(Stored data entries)

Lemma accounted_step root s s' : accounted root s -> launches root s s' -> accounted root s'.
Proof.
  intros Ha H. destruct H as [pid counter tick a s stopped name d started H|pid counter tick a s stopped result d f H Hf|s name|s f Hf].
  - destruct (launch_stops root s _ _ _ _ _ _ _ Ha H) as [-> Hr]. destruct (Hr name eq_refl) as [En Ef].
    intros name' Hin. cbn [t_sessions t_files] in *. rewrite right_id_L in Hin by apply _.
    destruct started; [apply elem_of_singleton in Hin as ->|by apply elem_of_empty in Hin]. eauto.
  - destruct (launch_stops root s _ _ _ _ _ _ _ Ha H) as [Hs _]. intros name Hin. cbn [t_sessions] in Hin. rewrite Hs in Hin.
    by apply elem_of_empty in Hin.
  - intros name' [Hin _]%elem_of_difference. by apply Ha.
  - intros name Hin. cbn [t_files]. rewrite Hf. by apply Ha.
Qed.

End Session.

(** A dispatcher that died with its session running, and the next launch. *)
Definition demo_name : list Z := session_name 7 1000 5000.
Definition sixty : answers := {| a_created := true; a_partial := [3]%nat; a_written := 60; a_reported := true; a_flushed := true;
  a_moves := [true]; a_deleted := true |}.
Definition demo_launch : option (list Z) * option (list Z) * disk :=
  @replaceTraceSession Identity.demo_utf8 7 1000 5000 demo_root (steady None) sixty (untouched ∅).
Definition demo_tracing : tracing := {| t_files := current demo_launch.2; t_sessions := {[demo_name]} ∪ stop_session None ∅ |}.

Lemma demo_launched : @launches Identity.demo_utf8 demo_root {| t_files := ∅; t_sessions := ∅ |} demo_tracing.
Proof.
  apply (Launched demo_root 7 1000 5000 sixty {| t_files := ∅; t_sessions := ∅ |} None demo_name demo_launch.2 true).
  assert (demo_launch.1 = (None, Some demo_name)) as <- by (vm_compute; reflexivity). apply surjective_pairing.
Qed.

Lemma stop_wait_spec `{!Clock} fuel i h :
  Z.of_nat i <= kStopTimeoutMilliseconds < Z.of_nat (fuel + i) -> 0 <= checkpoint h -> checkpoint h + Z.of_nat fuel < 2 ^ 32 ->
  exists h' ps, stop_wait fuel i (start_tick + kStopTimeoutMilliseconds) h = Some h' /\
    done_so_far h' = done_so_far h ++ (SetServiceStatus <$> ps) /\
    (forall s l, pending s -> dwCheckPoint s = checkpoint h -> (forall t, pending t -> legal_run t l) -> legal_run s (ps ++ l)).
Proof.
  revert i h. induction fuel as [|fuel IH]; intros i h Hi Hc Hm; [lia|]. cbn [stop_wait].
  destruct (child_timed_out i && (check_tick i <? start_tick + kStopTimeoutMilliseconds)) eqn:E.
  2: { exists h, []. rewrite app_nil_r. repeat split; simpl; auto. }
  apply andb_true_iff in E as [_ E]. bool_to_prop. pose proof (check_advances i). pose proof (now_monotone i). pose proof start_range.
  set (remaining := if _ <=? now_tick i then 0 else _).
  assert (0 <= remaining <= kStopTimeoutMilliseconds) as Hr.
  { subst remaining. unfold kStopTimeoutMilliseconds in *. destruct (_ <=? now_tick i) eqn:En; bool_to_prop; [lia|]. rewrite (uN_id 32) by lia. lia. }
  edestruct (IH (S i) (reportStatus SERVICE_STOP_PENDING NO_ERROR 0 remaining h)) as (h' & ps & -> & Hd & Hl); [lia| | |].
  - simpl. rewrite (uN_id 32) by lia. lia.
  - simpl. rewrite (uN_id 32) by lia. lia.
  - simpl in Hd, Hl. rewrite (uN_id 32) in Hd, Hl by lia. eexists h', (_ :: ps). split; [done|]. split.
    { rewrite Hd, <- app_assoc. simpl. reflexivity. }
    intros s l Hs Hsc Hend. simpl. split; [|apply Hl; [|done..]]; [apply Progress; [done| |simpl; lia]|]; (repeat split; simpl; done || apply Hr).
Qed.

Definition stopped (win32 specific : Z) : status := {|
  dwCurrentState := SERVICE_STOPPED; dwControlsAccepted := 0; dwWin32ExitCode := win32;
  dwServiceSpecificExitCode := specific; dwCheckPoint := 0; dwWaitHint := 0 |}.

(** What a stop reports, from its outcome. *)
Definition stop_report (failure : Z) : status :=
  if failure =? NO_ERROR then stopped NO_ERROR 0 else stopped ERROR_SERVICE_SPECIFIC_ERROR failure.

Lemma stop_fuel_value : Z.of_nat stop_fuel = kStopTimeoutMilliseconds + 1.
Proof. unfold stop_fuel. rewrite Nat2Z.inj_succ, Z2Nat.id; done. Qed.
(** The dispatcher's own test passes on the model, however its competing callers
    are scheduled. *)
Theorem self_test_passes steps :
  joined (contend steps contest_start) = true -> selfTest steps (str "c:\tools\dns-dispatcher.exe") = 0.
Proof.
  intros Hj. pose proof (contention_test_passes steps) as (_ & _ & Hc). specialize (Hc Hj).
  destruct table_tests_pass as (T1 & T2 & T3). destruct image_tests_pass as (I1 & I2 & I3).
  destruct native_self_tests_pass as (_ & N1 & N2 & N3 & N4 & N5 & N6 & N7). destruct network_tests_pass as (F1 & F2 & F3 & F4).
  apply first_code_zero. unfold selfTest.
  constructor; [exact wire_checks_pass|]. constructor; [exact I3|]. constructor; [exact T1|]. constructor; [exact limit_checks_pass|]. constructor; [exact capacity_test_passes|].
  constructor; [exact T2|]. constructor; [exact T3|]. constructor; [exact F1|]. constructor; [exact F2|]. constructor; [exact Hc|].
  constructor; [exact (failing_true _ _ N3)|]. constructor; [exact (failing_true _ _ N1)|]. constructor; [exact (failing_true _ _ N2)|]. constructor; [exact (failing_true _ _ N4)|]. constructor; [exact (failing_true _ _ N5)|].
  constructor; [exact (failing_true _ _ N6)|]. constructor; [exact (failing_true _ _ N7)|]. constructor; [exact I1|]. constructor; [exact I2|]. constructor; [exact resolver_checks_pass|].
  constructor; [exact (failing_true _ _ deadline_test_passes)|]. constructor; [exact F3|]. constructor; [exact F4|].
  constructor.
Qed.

...

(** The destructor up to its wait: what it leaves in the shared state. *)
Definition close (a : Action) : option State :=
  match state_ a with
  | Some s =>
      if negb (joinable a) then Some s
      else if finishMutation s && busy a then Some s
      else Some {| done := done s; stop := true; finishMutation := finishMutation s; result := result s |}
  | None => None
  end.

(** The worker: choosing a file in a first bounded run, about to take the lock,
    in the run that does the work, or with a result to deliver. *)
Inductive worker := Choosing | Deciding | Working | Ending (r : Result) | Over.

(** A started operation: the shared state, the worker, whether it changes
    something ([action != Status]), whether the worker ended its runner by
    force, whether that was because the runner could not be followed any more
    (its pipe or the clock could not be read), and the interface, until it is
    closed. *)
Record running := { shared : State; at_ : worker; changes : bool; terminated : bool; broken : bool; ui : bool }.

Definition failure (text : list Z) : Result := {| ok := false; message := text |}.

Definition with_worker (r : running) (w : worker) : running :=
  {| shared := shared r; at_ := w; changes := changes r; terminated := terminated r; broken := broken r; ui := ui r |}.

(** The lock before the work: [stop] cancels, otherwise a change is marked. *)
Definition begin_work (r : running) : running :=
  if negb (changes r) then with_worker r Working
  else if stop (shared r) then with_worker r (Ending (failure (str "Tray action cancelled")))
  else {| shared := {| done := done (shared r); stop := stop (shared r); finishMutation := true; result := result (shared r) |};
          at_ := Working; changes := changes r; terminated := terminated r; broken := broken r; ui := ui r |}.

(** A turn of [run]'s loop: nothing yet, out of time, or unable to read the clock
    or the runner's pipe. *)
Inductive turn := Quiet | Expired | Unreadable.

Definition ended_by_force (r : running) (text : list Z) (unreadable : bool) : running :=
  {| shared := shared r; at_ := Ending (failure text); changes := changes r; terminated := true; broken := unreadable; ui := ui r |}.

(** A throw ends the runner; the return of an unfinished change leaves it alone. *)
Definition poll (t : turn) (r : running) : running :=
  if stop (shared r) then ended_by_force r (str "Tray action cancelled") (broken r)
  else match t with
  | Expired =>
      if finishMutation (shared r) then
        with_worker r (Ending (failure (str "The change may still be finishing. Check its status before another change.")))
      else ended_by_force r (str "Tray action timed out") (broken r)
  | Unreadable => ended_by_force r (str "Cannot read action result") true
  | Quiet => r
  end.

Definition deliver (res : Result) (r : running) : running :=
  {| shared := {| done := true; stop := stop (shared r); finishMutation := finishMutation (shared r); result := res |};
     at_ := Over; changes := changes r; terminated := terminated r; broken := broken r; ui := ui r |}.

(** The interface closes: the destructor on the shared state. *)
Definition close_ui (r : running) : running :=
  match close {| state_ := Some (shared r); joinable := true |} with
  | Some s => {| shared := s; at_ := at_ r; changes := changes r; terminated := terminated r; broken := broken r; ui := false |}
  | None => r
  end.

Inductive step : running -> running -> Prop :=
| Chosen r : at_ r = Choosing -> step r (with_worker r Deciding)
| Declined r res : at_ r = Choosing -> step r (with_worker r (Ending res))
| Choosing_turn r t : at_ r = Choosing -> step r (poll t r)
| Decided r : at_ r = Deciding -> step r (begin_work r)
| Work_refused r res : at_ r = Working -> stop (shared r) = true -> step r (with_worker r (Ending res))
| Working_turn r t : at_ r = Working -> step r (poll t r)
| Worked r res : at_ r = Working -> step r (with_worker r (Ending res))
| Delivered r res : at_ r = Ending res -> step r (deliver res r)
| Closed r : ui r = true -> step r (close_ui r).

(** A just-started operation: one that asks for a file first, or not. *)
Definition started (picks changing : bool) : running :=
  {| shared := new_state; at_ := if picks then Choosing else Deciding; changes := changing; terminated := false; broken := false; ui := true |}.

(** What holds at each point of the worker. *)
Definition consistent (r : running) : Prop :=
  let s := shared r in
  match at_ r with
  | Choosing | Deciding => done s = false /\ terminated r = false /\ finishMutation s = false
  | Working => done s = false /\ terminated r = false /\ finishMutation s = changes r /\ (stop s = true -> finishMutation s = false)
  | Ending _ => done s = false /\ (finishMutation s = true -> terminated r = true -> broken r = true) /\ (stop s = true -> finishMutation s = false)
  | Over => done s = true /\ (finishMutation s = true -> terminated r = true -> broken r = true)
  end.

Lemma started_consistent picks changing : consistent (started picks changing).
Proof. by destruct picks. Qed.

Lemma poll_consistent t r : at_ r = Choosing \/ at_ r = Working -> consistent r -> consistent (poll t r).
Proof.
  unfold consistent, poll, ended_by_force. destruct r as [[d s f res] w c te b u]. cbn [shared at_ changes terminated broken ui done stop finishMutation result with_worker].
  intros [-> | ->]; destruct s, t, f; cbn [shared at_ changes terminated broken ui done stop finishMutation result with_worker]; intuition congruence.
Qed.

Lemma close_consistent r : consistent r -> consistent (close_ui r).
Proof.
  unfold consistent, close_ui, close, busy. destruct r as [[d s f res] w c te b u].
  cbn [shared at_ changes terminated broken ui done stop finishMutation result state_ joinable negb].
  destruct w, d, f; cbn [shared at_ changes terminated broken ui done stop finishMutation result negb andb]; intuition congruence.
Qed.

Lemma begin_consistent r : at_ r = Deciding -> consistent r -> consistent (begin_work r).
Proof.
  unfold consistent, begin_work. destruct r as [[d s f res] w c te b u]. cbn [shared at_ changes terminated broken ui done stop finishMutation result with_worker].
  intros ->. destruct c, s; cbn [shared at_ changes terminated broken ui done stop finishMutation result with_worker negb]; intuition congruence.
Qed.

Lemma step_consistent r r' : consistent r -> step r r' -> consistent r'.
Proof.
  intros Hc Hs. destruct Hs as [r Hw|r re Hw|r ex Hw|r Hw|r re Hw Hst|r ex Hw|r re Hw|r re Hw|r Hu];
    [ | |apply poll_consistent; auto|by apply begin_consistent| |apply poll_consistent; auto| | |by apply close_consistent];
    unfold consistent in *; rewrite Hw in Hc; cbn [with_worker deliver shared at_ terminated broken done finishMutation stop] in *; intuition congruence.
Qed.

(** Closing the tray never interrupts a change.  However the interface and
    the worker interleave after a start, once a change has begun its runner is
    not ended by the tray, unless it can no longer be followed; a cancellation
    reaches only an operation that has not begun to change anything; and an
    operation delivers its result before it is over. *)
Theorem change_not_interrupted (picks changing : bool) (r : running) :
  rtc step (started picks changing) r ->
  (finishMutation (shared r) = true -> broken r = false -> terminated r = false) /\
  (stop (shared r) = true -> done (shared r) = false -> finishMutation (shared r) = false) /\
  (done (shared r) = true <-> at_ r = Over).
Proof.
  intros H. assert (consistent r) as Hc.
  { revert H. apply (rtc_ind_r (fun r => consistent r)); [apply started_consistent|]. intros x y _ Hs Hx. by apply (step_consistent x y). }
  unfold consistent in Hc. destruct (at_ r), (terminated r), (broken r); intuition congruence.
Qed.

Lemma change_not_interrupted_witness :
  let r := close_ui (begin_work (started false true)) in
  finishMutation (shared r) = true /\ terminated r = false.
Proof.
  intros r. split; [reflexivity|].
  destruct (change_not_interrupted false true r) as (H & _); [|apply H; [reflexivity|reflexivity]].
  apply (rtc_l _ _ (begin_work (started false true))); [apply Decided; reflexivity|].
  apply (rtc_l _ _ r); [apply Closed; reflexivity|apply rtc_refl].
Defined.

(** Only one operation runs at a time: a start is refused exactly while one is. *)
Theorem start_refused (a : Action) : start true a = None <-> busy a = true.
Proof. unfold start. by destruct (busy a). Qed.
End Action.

* * *

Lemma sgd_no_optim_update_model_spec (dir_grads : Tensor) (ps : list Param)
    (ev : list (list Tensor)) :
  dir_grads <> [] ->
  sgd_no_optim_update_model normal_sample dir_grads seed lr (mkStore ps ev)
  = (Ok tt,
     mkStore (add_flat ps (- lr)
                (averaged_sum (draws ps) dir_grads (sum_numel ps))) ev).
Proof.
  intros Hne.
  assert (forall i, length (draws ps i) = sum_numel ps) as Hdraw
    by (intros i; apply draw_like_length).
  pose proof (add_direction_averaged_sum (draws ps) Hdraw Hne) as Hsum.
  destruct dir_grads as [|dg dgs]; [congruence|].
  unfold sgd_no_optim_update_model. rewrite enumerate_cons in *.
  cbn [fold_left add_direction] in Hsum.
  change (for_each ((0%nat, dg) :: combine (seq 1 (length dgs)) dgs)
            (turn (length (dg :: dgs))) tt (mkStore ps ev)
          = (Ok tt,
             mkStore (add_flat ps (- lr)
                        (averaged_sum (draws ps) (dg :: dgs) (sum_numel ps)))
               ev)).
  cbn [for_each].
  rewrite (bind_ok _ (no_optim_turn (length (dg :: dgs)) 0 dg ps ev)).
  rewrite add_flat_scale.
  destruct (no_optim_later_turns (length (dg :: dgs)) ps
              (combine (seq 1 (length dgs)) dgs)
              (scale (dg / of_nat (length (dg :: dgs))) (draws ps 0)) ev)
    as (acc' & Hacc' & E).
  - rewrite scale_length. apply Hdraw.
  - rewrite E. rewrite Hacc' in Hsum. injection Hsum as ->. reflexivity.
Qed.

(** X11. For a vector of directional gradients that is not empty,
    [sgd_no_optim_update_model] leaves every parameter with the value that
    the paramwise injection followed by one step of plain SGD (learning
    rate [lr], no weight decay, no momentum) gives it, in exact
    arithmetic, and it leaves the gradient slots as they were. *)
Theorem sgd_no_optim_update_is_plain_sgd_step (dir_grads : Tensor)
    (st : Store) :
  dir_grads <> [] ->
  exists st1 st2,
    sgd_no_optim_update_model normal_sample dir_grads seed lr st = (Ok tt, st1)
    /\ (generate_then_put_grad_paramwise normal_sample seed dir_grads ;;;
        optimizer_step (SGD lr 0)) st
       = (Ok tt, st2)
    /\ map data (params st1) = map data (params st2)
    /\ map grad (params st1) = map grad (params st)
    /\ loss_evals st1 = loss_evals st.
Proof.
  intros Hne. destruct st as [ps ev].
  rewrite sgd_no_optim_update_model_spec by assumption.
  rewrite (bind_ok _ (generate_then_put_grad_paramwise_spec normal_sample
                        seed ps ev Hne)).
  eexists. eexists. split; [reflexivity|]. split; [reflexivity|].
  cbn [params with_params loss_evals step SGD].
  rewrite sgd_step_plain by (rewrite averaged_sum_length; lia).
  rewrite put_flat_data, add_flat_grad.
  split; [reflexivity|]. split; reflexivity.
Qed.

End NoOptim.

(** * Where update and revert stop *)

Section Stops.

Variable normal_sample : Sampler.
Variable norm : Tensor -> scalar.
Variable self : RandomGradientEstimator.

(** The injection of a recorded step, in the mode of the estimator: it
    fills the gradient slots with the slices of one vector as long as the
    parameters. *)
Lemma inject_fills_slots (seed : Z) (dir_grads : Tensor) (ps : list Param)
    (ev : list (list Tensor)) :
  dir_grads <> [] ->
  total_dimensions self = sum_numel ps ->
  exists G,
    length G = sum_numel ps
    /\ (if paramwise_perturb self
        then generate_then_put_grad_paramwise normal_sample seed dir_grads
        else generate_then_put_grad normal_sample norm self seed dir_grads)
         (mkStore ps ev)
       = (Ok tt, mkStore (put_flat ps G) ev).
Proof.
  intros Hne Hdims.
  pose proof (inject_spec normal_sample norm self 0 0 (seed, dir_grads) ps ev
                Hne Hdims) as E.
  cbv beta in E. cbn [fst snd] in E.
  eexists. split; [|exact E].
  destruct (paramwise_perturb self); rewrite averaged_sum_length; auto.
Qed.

» ABOUT THIS TASK:
Copy all lines of the records in which the string "Expired" can be found.

» RESPONSE:
Inductive turn := Quiet | Expired | Unreadable.
  | Expired =>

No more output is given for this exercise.